* [Supplied records]
(* ===== verification/MasterOnTime.v ===== *)
(** * The master port in the gem5 that the event loop runs

    The port delivers its queue from a process of SystemC, which gem5's clock may lag: it has gem5 caught up
    first, and wakes the event loop up afterwards.  Here gem5 is anything that holds the port and calls it
    from the events it services, and the port catches up through the event loop itself. *)

From S2P Require Import Prelude Tlm Concrete MemManager EventLoop EventLoopSpec MasterPort MasterProtocol.
From S2P Require Import MasterPortProps MasterFunctions MasterAccess MasterSpec.
Import Master.

(** What the port keeps between calls. *)
Section mstate.
Context `{TlmPayload, Gem5Packet}.

Record mstate := MState {
  m_port : SCMasterPort;
  m_memory : mem;
  m_peq : list (ptr * tlm_phase * Z);
  m_history : list mcall;
}.
End mstate.

Section on_time.
Context `{TlmPayloadLaws, Gem5PacketLaws} {E : Type} `{!EventLoop.Gem5Queue E}.
Implicit Types (w : EventLoop.world E) (m : mstate) (g : E) (t : ptr).
Abbreviation MW := (world (EventLoop.world E)).
Implicit Types mw : MW.

(** ** The port on the event loop *)

(** The rest of the port's world is the module, with its kernel and gem5. *)
Definition set_env w mw : MW := World (port mw) (memory mw) (peq mw) (now mw) w (history mw).

(** [Module::catchup] and [Module::notify], as [SCMasterPort::peq_cb] calls them. *)
#[export] Instance on_loop_time : TimeKeeper MW := {
  gem5_tick mw := EventLoop.curTick (env mw);
  systemc_time mw := EventLoop.sc_time_stamp (env mw);
  no_event_missed mw := ¬ EventLoop.event_missed (env mw);
  tk_catchup := zoom env set_env EventLoop.catchup;
  tk_notify := zoom env set_env (EventLoop.notify 0);
}.

#[export] Instance on_loop_time_laws : TimeKeeperLaws MW mstays.
Proof.
  split.
  - intros mw Hlag Hmiss. by apply wp_zoom, EventLoop.wp_catchup.
  - intros mw. by apply wp_zoom, wp_modify.
Qed.

(** gem5 holds the port. *)
Class MasterHost := {
  master : E → mstate;
  set_master : mstate → E → E;
}.

Context `{!MasterHost, !MasterEnv (EventLoop.world E), !Gem5Schedule (E := E)}.

Definition state_of mw : mstate := MState (port mw) (memory mw) (peq mw) (history mw).
Definition view m w : MW :=
  World (m_port m) (m_memory m) (m_peq m) (EventLoop.sc_time_stamp w) w (m_history m).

* [Task goal]
How many lines above include the word "notify"? Answer with the number alone.

* [Response]
2